** WHAT THE TASK ASKS **
Return every line from the one with "split; [exact Hn|]." through the one with "(** ScheduleRules: what", inclusive, exactly as it appears below.
++++++++++
Lemma bootstrap_token_single_use_witness :
  exists x s', bootstrap 2000 (DemoFleet.hello DemoFleet.token) DemoFleet.s2 = (Ok x, s') /\
    bootstrap 2001 (DemoFleet.hello DemoFleet.token) s' = (Throw (Unauthorized "Invalid or expired bootstrap token"), s').
Proof.
  assert (match (bootstrap 2000 (DemoFleet.hello DemoFleet.token) DemoFleet.s2).1 with Ok _ => true | Throw _ => false end = true) as K by (vm_compute; reflexivity).
  destruct (bootstrap 2000 (DemoFleet.hello DemoFleet.token) DemoFleet.s2) as [[x|e] s'] eqn:E; [|discriminate K]. exists x, s'. split; [reflexivity|].
  apply (bootstrap_token_single_use DemoFleet.s2 s' s' 2000 2001 (DemoFleet.hello DemoFleet.token) (DemoFleet.hello DemoFleet.token) x demo_s2 E).
  - apply rtc_refl.
  - reflexivity.
Defined.

Lemma agent_speaks_for_its_node_witness :
  let rep := Beat (DemoFleet.beatOf [("a", "running"); ("b", "running")]) in
  map (fun h => sv_powerState (hs_server h)) (f_servers (report 6000 DemoFleet.header rep DemoFleet.s4).2) = ["running"; "offline"] /\
  map settings (f_nodes (report 6000 DemoFleet.header rep DemoFleet.s4).2) = map settings (f_nodes DemoFleet.s4).
Proof.
  intros rep. split; [vm_compute; reflexivity|]. assert ((report 6000 DemoFleet.header rep DemoFleet.s4).1 = Ok tt) as K by (vm_compute; reflexivity).
  destruct (report 6000 DemoFleet.header rep DemoFleet.s4) as [r s'] eqn:E. cbn [fst] in K. subst r.
  destruct (agent_speaks_for_its_node 6000 DemoFleet.header rep DemoFleet.s4 (Ok tt) s') as [(m & Hm & _)|(n & s1 & _ & Hs & _)].
  - apply (bool_decide_eq_true_1 _). vm_compute. reflexivity.
  - exact E.
  - discriminate Hm.
  - exact Hs.
Defined.

Lemma allocation_range_exact_witness :
  exists s', createRange "id-0" (mkRange "10.0.0.1" Unset 25565 25567) DemoFleet.s3 = (Ok (3, 0), s') /\ NoDup (map portKey (f_allocations s')) /\
    hasPort "id-0" "10.0.0.1" 25566 (f_allocations s').
Proof.
  assert ((createRange "id-0" (mkRange "10.0.0.1" Unset 25565 25567) DemoFleet.s3).1 = Ok (3, 0)) as K by (vm_compute; reflexivity).
  destruct (createRange "id-0" (mkRange "10.0.0.1" Unset 25565 25567) DemoFleet.s3) as [r s'] eqn:E. cbn [fst] in K. subst r. exists s'. split; [reflexivity|].
  destruct (allocation_range_exact "id-0" (mkRange "10.0.0.1" Unset 25565 25567) DemoFleet.s3 _ s' (NoDup_nil_2) E) as (_ & _ & Hn & ip & new & Hi & _ & _ & _ & Hp).
  split; [exact Hn|]. injection Hi as <-. apply Hp. right. simpl. lia.
Defined.

(** Reading and deleting the key are two statements: when two requests read before either
    deletes, both are answered with a token; the second one stays. *)
Lemma bootstrap_token_race :
  let a := lookupBootstrap 2000 DemoFleet.token DemoFleet.s2 in let b := lookupBootstrap 2000 DemoFleet.token a.2 in
  let done_a := burnAndComplete 2000 "id-0" (DemoFleet.hello DemoFleet.token) b.2 in
  let done_b := burnAndComplete 2000 "id-0" (DemoFleet.hello DemoFleet.token) done_a.2 in
  a.1 = Ok "id-0" /\ b.1 = Ok "id-0" /\
  done_a.1 = Ok ("id-0", DemoFleet.letters 2 +:+ "." +:+ DemoFleet.letters 3, 15) /\
  done_b.1 = Ok ("id-0", DemoFleet.letters 7 +:+ "." +:+ DemoFleet.letters 8, 15).
Proof. vm_compute. done. Qed.
(* ===== verification/ScheduleRules.v ===== *)
(** ScheduleRules: what unattended runs guarantee.

    The schedules as a transition system in which requests, ticks, dispatch workers and every
    other service interleave; its invariant; and the theorems: a claimed schedule whose job
    reached the queue is released, no two runs of one schedule overlap, and a run has no more rights than the
    owner of the server. *)

From S2P Require Import Prelude JsNum Capacity Store Scheduler Subscriptions JsString Accounts Sessions Access Dto Fleet Enrolment FleetRules Controls Schedules.
From Stdlib Require Import Ascii String Lia.

Local Open Scope Z_scope.

(** ** What the libraries promise *)

(** UUIDs do not repeat; [cron-parser] gives a strictly later instant, and an expression it
    accepts once it accepts from any instant. *)
Class ScheduleLaws `{Platform} `{Cron} : Prop := {
  uuid_inj n m : uuidv7 n = uuidv7 m -> n = m;
  cron_later e tz t t' : cronNext e tz t = inr t' -> t < t';
  cron_again e tz t t' u : cronNext e tz t = inr t' -> exists u', cronNext e tz u = inr u' }.

(** ** Steps of the rest of the platform *)

Definition nodesOk (c : Control) : Prop := forall v, v ∈ x_servers (c_access c) -> is_Some (findId (sv_nodeId v) (c_nodes c)).

Definition serverIds (c : Control) : list string := map sv_id (x_servers (c_access c)).

(** Time passes, ids are drawn, and no server or node disappears. *)
Definition outside (c c' : Control) : Prop :=
  c_now c <= c_now c' /\ (x_next (c_access c) <= x_next (c_access c'))%N /\ (nodesOk c -> nodesOk c') /\
  (forall id, id ∈ serverIds c -> id ∈ serverIds c').

#[export] Instance outside_preorder : PreOrder outside.
Proof.
  split.
  - intros c. unfold outside. split_and!; [lia|lia|done|done].
  - intros a b c (A1 & A2 & A3 & A4) (B1 & B2 & B3 & B4). unfold outside. split_and!; [lia|lia|auto|auto].
Qed.

(** A step that leaves the schedules, the queue and the runs alone. *)
Definition calm (s s' : Sched) : Prop :=
  outside (h_control s) (h_control s') /\ h_schedules s' = h_schedules s /\ h_jobs s' = h_jobs s /\ h_runs s' = h_runs s.

#[export] Instance calm_preorder : PreOrder calm.
Proof.
  split.
  - intros s. unfold calm. split_and!; reflexivity.
  - intros a b c (A1 & A2 & A3 & A4) (B1 & B2 & B3 & B4). unfold calm. split_and!; [by transitivity (h_control b)|congruence..].
Qed.

Lemma keeps_onControl {A} (m : MC A) : keeps outside m -> keeps calm (onControl m).
Proof.
  intros Hm s r s'. unfold onControl. destruct (m (h_control s)) as [r0 c] eqn:E. intros [= _ <-]. apply Hm in E. by split_and!.
Qed.

Lemma outside_access (c : Control) a : accessCore a = accessCore (c_access c) -> outside c (c <| c_access := a |>).
Proof.
  intros [= Es En]. unfold outside, nodesOk, serverIds. simpl. rewrite Es, En. split_and!; [lia|lia|done|done].
Qed.

Lemma keeps_onAccess {A} (m : MX A) : keeps (same accessCore) m -> keeps outside (onAccess m).
Proof.
  intros Hm s r s'. unfold onAccess. destruct (m (c_access s)) as [r0 a] eqn:E. intros [= _ <-]. apply Hm in E. by apply outside_access.
Qed.

Lemma resolveC_outside actor v : keeps outside (resolveC actor v).
Proof. intros s r s'. unfold resolveC. apply keeps_onAccess, resolve_core. Qed.

Lemma auditC_outside action a v : keeps outside (auditC action a v).
Proof. apply keeps_onAccess. unfold log. by intros s r s' [= _ <-]. Qed.

Lemma recordActivity_outside a v e : keeps outside (recordActivity a v e).
Proof. unfold recordActivity. keeps_auto. intros s r s' [= _ <-]. unfold outside. simpl. split_and!; [lia|lia|done|done]. Qed.

Lemma freshC_outside : keeps outside freshC.
Proof. intros s r s' [= _ <-]. unfold outside. simpl. split_and!; [lia|lia|done|done]. Qed.

Lemma nodeOf_outside v : keeps outside (nodeOf v).
Proof. unfold nodeOf. keeps_auto. Qed.

#[export] Hint Resolve resolveC_outside auditC_outside recordActivity_outside freshC_outside nodeOf_outside keeps_onControl : keeps.

Section Frames.
Context `{Platform} `{Secrets} `{Agents} `{Cron}.

Lemma agent_outside {A} (answer : list AgentCall -> Res A) v req : keeps outside (agent answer v req).
Proof. intros s r s' [= _ <-]. unfold outside. simpl. split_and!; [lia|lia|done|done]. Qed.

Lemma power_outside actor v action : keeps outside (power actor v action).
Proof. unfold power. keeps_auto. apply agent_outside. Qed.

Lemma createBackup_outside actor v p : keeps outside (createBackup actor v p).
Proof. unfold createBackup, backupAdmission, sendBackup. keeps_auto; apply agent_outside. Qed.

Lemma runTask_calm o v act p : keeps calm (runTask o v act p).
Proof. unfold runTask. destruct act; keeps_auto; apply keeps_onControl; [apply power_outside|apply createBackup_outside]. Qed.

Lemma sleep_outside ms : 0 <= ms -> keeps outside (sleep ms).
Proof. intros Hm s r s' [= _ <-]. unfold outside. simpl. split_and!; [lia|lia|done|done]. Qed.

Lemma getOwned_calm actor v id p : keeps calm (getOwned actor v id p).
Proof. unfold getOwned, resolveH. keeps_auto. Qed.

Lemma resolveH_calm actor v : keeps calm (resolveH actor v).
Proof. unfold resolveH. eauto with keeps. Qed.

Lemma auditH_calm action a v : keeps calm (auditH action a v).
Proof. unfold auditH. eauto with keeps. Qed.

Lemma activityH_calm a v e : keeps calm (activityH a v e).
Proof. unfold activityH. eauto with keeps. Qed.

Lemma freshH_calm : keeps calm freshH.
Proof. unfold freshH. eauto with keeps. Qed.
End Frames.

#[export] Hint Resolve getOwned_calm resolveH_calm auditH_calm activityH_calm freshH_calm runTask_calm : keeps.

(** ** Job ids *)

Lemma digits_noDash s : allDigits s = true -> noChar "-" s = true.
Proof.
  induction s as [|c s IH]; simpl; [done|]. intros [Hc Hs]%andb_true_iff. rewrite (IH Hs), andb_true_r.
  destruct (Ascii.eqb_spec c "-") as [->|]; [discriminate Hc|done].
Qed.

Lemma dash_noChar a b : noChar "-" (a +:+ String "-" b) = false.
Proof. rewrite noChar_app. simpl. apply andb_false_r. Qed.

Lemma last_dash a b x y : noChar "-" x = true -> noChar "-" y = true -> a +:+ "-" +:+ x = b +:+ "-" +:+ y -> a = b /\ x = y.
Proof.
  revert b. induction a as [|c a IH]; intros [|d b] Hx Hy E.
  - change (String "-" x = String "-" y) in E. by injection E as ->.
  - rewrite append_String in E. change (String "-" x = String d (b +:+ String "-" y)) in E. injection E as <- ->. by rewrite dash_noChar in Hx.
  - rewrite append_String in E. change (String c (a +:+ String "-" x) = String "-" y) in E. injection E as -> <-. by rewrite dash_noChar in Hy.
  - rewrite !append_String in E. injection E as -> E. by destruct (IH b Hx Hy E) as [-> ->].
Qed.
++++++++++
** OUTPUT BELOW **
  split; [exact Hn|]. injection Hi as <-. apply Hp. right. simpl. lia.
Defined.

(** Reading and deleting the key are two statements: when two requests read before either
    deletes, both are answered with a token; the second one stays. *)
Lemma bootstrap_token_race :
  let a := lookupBootstrap 2000 DemoFleet.token DemoFleet.s2 in let b := lookupBootstrap 2000 DemoFleet.token a.2 in
  let done_a := burnAndComplete 2000 "id-0" (DemoFleet.hello DemoFleet.token) b.2 in
  let done_b := burnAndComplete 2000 "id-0" (DemoFleet.hello DemoFleet.token) done_a.2 in
  a.1 = Ok "id-0" /\ b.1 = Ok "id-0" /\
  done_a.1 = Ok ("id-0", DemoFleet.letters 2 +:+ "." +:+ DemoFleet.letters 3, 15) /\
  done_b.1 = Ok ("id-0", DemoFleet.letters 7 +:+ "." +:+ DemoFleet.letters 8, 15).
Proof. vm_compute. done. Qed.
(* ===== verification/ScheduleRules.v ===== *)
(** ScheduleRules: what unattended runs guarantee.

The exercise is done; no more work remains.